Collected data:

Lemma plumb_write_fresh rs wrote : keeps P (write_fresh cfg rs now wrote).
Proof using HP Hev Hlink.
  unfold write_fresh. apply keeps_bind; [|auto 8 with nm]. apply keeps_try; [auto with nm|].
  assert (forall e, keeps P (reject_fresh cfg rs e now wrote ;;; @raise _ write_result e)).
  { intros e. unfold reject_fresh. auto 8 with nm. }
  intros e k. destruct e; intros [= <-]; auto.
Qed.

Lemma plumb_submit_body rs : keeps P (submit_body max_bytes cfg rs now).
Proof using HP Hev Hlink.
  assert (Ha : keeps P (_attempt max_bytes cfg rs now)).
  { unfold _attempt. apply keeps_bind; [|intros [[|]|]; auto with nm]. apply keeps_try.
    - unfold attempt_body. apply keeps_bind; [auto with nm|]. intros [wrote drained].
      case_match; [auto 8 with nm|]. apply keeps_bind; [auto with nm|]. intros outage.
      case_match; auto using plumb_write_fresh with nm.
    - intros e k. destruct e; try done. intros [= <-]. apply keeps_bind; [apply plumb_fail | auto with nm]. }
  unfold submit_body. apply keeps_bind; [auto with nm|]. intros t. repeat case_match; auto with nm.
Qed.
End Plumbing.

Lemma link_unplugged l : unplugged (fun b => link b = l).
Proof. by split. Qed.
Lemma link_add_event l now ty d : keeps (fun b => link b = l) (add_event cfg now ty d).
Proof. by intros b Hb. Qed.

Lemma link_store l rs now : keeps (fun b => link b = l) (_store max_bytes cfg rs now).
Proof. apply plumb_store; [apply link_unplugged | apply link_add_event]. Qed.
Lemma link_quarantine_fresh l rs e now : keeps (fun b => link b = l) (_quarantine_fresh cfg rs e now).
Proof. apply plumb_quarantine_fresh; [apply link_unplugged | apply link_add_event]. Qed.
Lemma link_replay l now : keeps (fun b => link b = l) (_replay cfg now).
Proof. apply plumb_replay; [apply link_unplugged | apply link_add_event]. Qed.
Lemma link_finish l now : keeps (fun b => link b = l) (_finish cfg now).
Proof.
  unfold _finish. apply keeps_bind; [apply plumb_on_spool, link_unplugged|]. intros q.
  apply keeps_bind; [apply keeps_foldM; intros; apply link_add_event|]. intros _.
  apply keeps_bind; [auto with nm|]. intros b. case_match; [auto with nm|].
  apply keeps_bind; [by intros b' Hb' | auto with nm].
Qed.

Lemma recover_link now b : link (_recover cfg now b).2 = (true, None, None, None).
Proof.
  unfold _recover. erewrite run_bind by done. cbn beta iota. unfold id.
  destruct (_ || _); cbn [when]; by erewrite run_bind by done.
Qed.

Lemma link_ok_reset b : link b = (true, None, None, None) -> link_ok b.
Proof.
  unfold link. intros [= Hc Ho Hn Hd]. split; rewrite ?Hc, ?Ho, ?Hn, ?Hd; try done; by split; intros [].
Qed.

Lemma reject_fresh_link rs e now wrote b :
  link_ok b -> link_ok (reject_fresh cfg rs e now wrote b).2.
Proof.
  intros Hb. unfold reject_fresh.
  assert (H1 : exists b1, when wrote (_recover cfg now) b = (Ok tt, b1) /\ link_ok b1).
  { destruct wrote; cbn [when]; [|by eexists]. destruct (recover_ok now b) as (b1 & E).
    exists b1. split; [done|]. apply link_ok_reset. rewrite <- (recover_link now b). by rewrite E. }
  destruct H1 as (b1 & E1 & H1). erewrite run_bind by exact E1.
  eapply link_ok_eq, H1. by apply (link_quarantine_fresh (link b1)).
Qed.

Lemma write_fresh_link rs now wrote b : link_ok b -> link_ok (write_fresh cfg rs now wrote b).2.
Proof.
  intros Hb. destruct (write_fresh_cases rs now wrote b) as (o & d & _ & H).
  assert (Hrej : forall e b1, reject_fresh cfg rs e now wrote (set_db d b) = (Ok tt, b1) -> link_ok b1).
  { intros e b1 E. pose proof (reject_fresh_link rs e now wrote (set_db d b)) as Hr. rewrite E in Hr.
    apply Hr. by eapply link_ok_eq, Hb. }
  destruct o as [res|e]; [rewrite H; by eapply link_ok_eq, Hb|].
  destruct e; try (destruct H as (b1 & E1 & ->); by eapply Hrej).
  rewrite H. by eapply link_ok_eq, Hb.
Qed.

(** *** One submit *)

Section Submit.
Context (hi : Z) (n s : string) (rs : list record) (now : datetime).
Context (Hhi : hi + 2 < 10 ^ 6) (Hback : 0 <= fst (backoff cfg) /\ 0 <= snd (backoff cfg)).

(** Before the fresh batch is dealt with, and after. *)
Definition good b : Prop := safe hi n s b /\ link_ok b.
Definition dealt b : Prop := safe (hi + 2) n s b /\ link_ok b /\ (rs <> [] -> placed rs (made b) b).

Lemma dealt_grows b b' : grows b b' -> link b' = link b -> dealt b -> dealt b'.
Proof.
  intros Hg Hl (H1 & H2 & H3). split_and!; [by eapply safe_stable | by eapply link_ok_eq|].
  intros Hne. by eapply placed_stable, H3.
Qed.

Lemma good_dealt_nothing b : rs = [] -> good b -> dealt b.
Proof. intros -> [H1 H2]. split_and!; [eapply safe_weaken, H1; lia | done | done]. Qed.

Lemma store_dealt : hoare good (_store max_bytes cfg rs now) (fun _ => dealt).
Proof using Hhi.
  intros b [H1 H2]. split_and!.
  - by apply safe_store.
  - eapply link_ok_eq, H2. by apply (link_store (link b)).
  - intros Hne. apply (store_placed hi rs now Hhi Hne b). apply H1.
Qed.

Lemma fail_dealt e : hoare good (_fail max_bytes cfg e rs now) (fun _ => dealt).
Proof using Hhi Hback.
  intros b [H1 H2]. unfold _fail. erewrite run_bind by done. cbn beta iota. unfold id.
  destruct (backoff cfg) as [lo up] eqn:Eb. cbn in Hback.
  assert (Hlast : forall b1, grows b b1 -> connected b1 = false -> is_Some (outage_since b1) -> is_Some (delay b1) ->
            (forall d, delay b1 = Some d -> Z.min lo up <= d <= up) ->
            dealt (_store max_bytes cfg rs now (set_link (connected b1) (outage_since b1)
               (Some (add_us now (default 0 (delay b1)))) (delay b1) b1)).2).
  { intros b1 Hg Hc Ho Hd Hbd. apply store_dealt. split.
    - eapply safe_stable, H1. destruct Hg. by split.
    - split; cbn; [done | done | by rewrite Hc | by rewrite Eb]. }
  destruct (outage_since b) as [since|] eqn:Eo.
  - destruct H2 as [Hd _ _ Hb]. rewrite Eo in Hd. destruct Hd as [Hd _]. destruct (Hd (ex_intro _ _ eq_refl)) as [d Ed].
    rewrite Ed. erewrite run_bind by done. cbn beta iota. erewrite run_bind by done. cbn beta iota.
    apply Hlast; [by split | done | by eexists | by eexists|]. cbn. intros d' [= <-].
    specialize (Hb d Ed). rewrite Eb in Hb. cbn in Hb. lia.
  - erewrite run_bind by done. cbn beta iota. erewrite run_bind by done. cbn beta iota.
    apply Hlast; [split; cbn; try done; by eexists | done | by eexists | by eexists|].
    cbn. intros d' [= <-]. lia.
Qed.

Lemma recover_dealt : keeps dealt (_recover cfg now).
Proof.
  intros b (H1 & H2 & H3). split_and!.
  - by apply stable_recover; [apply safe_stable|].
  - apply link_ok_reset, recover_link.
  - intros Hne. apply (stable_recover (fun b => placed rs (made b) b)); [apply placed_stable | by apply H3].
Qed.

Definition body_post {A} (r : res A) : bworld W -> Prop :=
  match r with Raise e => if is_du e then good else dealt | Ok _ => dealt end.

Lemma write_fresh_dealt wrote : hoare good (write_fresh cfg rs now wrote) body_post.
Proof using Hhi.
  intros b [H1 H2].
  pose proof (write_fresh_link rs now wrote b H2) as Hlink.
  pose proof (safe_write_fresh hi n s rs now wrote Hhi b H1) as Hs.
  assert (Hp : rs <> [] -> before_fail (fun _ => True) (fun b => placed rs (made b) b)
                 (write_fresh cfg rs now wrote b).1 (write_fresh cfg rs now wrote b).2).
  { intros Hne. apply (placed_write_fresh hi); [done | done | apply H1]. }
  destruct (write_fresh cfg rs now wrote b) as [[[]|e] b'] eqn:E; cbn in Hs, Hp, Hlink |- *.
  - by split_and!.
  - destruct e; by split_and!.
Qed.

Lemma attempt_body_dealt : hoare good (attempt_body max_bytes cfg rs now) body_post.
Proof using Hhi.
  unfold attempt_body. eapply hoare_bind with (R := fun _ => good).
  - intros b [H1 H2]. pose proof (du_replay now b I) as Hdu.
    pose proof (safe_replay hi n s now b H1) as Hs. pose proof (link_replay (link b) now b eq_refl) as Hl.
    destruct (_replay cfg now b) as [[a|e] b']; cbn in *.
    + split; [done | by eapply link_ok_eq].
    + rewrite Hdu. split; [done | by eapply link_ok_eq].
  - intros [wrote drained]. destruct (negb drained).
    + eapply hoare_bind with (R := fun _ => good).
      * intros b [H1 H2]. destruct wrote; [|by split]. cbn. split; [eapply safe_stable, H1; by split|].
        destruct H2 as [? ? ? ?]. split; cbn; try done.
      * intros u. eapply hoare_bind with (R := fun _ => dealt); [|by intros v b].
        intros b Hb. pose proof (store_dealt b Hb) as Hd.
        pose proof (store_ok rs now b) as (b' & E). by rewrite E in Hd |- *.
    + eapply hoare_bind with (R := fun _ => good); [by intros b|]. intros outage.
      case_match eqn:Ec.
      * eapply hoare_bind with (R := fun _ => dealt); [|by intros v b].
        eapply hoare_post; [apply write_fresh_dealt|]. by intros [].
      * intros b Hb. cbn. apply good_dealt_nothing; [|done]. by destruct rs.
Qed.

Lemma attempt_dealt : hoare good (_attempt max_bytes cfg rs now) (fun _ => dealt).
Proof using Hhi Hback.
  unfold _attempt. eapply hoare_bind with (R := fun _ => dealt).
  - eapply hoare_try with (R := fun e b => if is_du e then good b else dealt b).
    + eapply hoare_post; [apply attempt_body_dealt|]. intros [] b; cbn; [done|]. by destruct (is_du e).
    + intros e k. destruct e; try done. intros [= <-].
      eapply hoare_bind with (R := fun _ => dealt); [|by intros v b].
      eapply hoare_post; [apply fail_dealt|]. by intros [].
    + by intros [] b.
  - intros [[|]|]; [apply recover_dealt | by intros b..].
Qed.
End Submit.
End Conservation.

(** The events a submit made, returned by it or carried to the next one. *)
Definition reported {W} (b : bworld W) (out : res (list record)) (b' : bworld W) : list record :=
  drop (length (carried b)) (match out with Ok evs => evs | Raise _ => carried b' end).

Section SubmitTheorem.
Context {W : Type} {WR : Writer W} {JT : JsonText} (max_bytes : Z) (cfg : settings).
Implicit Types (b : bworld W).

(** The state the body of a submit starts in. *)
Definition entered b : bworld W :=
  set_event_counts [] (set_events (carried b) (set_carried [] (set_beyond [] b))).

**YOUR INSTRUCTIONS:** Once the lines containing "connected" in the data above are counted, give the total by itself.

**SOLUTION TO THIS TASK:** 2